-- About this task --
Reproduce the entries below exactly, but only from the line containing "assert (Forall (λ g, 0 ≤ g < 65536) (firstn" to the line containing "assert (Forall (λ g, 0 ≤ g < 65536) (skipn", inclusive.

====== Dataset excerpts

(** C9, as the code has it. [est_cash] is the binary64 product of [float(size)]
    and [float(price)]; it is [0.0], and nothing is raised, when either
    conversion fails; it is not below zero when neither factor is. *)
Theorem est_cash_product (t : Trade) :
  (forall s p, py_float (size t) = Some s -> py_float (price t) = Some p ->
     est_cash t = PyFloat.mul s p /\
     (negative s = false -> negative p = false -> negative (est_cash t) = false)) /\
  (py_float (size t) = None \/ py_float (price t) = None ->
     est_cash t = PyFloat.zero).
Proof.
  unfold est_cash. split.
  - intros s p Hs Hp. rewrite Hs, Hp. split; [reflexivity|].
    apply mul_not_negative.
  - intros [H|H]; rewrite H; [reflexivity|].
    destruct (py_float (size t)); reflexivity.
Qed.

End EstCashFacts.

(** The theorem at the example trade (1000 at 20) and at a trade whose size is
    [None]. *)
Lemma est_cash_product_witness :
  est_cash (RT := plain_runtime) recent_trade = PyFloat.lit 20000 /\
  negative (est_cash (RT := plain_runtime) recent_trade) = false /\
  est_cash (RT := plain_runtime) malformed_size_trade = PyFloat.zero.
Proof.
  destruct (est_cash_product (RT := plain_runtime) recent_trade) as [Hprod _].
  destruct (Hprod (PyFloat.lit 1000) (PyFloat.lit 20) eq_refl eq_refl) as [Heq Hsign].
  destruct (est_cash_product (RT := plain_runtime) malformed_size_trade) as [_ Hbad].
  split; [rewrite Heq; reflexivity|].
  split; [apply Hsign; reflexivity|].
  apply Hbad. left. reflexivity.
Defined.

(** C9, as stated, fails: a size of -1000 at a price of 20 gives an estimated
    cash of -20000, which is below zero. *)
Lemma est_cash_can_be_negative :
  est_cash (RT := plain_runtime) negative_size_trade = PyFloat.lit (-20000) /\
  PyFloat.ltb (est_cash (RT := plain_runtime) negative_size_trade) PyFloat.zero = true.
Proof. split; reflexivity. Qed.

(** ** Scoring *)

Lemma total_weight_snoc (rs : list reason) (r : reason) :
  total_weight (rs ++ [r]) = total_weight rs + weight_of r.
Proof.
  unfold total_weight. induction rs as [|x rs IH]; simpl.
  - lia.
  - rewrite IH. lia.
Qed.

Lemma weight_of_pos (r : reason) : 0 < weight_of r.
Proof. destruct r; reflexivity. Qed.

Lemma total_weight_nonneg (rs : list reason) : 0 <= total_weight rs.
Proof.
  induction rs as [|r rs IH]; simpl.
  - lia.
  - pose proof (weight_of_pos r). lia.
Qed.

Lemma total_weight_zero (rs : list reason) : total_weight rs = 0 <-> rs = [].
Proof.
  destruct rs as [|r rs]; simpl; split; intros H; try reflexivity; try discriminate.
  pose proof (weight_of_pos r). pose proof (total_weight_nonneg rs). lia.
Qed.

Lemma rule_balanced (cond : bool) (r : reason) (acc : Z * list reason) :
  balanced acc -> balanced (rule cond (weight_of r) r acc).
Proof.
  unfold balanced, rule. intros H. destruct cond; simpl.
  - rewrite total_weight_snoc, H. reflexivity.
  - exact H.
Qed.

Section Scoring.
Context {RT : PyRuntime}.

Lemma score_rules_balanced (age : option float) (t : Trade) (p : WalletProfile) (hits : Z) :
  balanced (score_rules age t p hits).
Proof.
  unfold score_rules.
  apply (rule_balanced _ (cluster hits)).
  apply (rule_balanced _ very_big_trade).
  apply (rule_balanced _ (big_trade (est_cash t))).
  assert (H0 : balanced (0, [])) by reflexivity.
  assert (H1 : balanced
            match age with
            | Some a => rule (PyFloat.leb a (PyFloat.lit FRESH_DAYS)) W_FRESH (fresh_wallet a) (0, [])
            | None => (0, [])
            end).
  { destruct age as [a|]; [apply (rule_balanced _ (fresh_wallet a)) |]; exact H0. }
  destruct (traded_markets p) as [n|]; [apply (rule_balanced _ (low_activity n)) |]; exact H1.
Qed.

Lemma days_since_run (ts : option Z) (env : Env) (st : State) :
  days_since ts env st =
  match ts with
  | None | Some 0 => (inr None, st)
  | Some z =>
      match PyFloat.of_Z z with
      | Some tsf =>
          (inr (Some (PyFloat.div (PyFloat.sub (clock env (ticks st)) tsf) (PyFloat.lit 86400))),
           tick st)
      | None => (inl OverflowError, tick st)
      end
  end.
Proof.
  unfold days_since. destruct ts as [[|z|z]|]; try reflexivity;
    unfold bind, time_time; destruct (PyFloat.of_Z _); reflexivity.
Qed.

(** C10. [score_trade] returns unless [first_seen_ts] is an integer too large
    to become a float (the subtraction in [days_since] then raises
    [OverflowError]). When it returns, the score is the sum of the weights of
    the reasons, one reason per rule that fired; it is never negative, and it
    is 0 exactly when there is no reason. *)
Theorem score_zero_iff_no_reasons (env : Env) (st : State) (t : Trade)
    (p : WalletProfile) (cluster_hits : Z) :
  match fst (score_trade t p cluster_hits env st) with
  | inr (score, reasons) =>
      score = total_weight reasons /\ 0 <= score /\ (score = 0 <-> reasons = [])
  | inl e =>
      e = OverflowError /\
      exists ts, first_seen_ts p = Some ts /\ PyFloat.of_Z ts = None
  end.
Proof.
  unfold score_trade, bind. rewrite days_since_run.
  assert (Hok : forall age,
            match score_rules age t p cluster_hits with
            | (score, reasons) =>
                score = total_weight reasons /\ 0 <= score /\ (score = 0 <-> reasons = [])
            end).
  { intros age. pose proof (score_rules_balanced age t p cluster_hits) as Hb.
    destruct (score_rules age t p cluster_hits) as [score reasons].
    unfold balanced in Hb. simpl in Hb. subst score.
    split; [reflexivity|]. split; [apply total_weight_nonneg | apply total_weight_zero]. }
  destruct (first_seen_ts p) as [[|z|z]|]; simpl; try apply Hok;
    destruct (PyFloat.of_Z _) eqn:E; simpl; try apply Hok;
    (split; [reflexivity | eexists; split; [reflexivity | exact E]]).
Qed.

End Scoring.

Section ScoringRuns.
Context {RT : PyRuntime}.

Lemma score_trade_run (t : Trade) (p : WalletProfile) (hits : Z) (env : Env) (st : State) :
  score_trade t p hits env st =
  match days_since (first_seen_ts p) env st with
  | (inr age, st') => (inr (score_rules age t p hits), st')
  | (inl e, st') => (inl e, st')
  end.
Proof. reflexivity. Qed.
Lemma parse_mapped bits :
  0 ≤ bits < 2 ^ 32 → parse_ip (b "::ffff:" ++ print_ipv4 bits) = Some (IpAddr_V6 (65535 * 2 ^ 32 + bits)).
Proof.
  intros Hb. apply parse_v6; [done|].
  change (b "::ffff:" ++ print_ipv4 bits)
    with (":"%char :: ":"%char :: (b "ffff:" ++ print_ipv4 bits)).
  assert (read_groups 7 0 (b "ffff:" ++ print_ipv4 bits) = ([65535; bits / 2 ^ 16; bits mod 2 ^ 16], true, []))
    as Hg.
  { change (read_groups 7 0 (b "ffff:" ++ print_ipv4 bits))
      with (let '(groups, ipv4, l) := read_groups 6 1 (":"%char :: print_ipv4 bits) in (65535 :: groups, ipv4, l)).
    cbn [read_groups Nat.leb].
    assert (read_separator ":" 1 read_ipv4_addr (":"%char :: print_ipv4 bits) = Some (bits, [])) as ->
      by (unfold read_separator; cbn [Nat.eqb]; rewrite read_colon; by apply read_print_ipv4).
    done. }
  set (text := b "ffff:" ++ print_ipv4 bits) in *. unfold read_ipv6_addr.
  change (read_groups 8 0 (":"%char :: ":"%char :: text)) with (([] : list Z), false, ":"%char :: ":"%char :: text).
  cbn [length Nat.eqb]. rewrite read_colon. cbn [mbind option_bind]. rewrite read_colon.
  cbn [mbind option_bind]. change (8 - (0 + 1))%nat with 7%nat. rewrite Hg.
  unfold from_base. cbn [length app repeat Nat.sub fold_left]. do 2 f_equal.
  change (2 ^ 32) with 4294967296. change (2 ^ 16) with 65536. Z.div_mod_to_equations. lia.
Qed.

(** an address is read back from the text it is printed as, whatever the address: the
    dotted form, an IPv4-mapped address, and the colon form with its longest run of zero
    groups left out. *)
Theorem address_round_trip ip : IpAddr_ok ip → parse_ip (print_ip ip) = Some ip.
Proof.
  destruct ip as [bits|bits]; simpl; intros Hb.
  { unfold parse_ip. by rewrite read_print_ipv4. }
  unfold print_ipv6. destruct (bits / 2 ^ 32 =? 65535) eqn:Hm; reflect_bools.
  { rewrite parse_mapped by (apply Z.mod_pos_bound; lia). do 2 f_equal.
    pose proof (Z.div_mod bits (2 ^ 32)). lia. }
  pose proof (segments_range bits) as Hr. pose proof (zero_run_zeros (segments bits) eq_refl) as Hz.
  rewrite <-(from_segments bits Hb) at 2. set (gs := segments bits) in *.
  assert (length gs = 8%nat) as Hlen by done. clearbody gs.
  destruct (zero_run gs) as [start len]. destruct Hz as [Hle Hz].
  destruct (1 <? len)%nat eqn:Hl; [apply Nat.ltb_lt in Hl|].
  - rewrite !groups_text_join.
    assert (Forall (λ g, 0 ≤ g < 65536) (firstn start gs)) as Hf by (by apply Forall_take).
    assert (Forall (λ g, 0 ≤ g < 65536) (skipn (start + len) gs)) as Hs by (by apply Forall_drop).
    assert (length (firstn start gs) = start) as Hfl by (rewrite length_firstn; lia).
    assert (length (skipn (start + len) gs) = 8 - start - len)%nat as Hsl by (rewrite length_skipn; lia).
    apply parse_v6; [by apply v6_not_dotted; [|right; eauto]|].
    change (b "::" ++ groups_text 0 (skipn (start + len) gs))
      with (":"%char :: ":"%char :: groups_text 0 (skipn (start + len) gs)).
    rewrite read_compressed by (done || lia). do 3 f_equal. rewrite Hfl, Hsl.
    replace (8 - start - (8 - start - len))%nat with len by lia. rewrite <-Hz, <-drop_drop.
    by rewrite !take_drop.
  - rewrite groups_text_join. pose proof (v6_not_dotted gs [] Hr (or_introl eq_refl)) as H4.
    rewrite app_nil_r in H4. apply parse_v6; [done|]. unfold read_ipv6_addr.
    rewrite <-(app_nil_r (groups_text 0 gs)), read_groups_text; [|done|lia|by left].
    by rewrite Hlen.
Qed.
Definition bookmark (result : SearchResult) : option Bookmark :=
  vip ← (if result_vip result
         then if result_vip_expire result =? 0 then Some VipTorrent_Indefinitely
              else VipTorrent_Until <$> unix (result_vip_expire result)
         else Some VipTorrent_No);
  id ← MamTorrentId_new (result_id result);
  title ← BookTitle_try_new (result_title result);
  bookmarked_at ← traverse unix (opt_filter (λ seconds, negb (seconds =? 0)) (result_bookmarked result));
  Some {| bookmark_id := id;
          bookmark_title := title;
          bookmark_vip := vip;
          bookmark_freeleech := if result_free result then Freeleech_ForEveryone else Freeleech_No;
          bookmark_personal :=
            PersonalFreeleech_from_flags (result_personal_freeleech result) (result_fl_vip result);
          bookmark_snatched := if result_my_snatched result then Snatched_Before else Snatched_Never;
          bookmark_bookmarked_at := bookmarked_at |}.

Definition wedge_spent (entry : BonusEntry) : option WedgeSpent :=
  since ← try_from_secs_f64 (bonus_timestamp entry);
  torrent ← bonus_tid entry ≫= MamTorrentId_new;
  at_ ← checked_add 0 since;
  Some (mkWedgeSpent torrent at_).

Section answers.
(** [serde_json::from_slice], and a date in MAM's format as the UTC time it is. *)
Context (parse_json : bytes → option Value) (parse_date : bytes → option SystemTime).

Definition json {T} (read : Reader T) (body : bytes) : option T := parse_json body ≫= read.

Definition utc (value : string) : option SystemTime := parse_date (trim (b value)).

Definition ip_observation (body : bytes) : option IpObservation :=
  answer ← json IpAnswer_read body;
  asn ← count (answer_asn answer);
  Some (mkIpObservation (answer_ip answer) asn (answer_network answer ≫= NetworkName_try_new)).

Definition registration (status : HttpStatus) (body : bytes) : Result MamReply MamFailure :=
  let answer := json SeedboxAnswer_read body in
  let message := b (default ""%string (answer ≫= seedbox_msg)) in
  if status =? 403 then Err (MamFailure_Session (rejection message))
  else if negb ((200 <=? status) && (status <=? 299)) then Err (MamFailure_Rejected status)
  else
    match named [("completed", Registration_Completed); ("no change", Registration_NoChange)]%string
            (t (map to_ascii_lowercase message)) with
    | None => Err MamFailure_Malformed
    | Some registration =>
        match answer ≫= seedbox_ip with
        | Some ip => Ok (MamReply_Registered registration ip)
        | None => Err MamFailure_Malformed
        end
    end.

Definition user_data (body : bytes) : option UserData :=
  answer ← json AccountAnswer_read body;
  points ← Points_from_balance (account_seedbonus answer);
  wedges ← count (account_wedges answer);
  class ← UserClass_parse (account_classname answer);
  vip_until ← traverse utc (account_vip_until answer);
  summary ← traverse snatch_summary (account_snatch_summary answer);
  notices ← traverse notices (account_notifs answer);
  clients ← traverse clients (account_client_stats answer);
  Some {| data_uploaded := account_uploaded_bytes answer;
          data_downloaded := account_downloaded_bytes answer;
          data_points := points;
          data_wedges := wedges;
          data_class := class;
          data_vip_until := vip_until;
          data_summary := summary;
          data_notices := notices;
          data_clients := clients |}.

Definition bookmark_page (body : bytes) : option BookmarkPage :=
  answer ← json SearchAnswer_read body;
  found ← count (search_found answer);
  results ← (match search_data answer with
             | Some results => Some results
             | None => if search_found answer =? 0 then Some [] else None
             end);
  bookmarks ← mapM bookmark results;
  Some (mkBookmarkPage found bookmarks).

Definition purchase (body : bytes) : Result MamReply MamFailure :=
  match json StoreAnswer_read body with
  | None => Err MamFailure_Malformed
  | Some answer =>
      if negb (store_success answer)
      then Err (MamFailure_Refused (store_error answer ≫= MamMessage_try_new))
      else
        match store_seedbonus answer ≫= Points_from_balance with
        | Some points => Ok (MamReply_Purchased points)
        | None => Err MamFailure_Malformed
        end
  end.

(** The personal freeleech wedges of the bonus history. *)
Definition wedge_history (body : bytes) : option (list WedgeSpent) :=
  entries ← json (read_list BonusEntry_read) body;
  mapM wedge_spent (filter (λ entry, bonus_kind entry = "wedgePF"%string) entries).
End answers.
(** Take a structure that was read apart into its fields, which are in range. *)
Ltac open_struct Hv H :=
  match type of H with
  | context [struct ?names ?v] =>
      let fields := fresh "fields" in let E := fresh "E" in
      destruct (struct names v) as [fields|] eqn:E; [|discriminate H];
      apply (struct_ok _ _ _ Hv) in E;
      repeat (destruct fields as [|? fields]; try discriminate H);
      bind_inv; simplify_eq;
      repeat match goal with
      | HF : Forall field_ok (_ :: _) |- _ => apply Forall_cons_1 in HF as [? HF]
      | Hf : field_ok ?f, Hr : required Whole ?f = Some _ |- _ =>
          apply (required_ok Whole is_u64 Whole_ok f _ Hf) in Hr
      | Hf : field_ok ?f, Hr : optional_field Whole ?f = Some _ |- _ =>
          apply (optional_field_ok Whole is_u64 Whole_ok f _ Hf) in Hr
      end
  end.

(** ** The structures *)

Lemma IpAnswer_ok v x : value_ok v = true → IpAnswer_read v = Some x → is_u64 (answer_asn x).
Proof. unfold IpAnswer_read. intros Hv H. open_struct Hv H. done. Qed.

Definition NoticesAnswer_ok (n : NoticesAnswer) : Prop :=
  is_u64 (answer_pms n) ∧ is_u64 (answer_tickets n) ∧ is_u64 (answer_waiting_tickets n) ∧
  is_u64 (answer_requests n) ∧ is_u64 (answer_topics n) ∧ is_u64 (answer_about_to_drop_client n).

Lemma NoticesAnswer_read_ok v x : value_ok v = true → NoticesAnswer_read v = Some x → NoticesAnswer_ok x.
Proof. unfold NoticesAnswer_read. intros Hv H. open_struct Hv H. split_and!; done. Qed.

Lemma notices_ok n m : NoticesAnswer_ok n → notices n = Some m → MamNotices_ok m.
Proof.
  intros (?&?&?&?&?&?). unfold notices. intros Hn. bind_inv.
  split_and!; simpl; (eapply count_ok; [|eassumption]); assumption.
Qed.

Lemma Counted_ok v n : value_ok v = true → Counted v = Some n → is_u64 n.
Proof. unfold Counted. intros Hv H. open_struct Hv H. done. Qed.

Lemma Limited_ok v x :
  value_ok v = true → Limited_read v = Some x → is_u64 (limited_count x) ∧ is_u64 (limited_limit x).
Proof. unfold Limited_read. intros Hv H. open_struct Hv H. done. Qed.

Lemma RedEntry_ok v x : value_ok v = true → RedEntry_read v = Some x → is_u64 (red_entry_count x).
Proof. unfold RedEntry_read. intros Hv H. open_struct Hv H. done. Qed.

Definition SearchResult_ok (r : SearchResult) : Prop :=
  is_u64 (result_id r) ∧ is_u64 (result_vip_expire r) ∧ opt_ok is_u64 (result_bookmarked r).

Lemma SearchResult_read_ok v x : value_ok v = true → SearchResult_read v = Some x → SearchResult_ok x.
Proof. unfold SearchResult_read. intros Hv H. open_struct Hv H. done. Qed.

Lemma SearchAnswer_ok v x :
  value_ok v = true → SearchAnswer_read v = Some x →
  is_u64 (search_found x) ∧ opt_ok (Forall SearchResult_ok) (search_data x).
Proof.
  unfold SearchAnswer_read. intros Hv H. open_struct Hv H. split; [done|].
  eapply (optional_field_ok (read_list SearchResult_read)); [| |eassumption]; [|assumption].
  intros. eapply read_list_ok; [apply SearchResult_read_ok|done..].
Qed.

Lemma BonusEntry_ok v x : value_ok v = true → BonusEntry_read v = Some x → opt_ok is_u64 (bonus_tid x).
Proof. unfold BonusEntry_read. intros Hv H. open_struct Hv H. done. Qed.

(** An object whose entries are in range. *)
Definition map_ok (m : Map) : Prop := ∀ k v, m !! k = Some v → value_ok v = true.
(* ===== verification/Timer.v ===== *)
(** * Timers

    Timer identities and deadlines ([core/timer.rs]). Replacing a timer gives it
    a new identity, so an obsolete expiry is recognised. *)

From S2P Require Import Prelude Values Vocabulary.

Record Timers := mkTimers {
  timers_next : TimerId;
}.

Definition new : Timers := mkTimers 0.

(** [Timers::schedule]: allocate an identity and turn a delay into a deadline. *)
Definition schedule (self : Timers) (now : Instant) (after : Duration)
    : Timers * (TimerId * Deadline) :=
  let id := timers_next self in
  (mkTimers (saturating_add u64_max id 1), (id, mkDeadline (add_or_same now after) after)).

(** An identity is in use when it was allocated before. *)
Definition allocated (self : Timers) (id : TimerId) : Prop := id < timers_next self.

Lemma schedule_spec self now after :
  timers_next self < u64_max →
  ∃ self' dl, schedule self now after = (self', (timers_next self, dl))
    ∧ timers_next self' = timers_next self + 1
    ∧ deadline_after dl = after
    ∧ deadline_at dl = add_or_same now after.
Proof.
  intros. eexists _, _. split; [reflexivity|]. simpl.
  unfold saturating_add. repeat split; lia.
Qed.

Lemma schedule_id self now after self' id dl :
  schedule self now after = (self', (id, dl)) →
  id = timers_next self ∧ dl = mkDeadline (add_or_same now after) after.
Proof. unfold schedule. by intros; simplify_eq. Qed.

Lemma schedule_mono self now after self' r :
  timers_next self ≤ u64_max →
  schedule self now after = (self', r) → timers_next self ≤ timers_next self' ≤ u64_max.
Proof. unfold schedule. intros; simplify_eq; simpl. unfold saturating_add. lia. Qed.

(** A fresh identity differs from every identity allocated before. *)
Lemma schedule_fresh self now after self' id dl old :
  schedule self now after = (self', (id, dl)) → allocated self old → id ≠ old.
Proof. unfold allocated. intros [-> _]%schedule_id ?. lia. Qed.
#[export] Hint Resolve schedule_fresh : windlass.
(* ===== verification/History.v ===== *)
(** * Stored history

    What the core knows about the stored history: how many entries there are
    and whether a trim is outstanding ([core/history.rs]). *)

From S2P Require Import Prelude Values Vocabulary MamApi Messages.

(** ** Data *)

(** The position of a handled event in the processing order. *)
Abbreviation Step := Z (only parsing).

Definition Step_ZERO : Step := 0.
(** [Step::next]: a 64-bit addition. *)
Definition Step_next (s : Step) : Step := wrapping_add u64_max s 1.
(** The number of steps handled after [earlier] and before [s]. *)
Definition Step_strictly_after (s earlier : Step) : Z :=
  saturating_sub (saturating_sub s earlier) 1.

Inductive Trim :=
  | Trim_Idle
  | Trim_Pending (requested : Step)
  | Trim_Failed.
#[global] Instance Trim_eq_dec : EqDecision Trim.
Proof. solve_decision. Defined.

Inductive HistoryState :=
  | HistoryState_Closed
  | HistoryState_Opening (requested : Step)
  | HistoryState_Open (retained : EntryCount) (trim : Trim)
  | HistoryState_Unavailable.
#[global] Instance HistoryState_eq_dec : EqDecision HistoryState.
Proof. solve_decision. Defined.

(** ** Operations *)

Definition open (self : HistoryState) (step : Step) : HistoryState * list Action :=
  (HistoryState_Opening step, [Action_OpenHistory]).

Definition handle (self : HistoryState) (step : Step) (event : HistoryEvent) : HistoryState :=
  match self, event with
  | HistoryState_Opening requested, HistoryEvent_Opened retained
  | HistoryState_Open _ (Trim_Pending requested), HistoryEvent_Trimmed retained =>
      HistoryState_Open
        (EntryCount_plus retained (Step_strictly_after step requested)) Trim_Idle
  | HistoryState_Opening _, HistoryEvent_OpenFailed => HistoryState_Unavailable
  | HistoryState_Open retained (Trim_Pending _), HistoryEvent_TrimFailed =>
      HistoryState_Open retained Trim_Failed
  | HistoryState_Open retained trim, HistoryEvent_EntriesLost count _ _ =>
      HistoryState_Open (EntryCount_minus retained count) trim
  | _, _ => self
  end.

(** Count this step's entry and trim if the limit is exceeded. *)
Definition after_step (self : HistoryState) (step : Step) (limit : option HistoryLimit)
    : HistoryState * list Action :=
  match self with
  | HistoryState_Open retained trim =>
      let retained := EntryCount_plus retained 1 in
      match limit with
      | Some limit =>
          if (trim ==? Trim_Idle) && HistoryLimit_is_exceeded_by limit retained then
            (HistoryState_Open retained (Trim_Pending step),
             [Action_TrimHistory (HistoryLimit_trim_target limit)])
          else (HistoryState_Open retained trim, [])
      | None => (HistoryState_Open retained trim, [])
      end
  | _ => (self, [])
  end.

============

-- Solved problem --
    assert (Forall (λ g, 0 ≤ g < 65536) (firstn start gs)) as Hf by (by apply Forall_take).
    assert (Forall (λ g, 0 ≤ g < 65536) (skipn (start + len) gs)) as Hs by (by apply Forall_drop).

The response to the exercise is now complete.